(** * Student performance dashboard: preprocessing, inference and insights

    A shallow embedding of the prediction pipeline of the dashboard
    ([web_app.py], [check_models.py], [gui/prediction_window.py],
    [gui/analytics_window.py]) and the properties of its specification.

    Conventions of the embedding:
    - Python exceptions are values of [exn]; code that may raise returns
      [result A], and sequencing is the bind of that monad.
    - DataFrame cells are [value]s: 64-bit integers as [Z], floats as
      IEEE binary64 ([PrimFloat.float]), strings as [string].
    - A DataFrame is a column store: a row count and a finite map from
      column name to the cells of that column.
    - Dictionaries ([label_encoders], a student record) are [gmap]s. *)

From Stdlib Require Import ZArith Floats Lia Bool.
From Stdlib Require Import DecimalString.
From stdpp Require Import gmap strings list pretty.

Set Warnings "-inexact-float".

(** ** Exceptions and the result monad *)

Inductive exn : Type :=
| AttributeError (msg : string)
| TypeError (msg : string)
| IndexError (msg : string)
| KeyError (msg : string)
| ValueError (msg : string)
| ZeroDivisionError (msg : string).

Definition result : Type → Type := sum exn.

Definition raise {A : Type} (e : exn) : result A := inl e.

#[global] Instance result_ret : MRet result := λ A a, inr a.
#[global] Instance result_bind : MBind result :=
  λ A B k m, match m with inl e => inl e | inr a => k a end.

- **DESCRIPTION OF THE TASK**
Using the records above, pull out each line where the word "embedding" occurs.

- **TASK RESULT**
    A shallow embedding of the prediction pipeline of the dashboard
    Conventions of the embedding:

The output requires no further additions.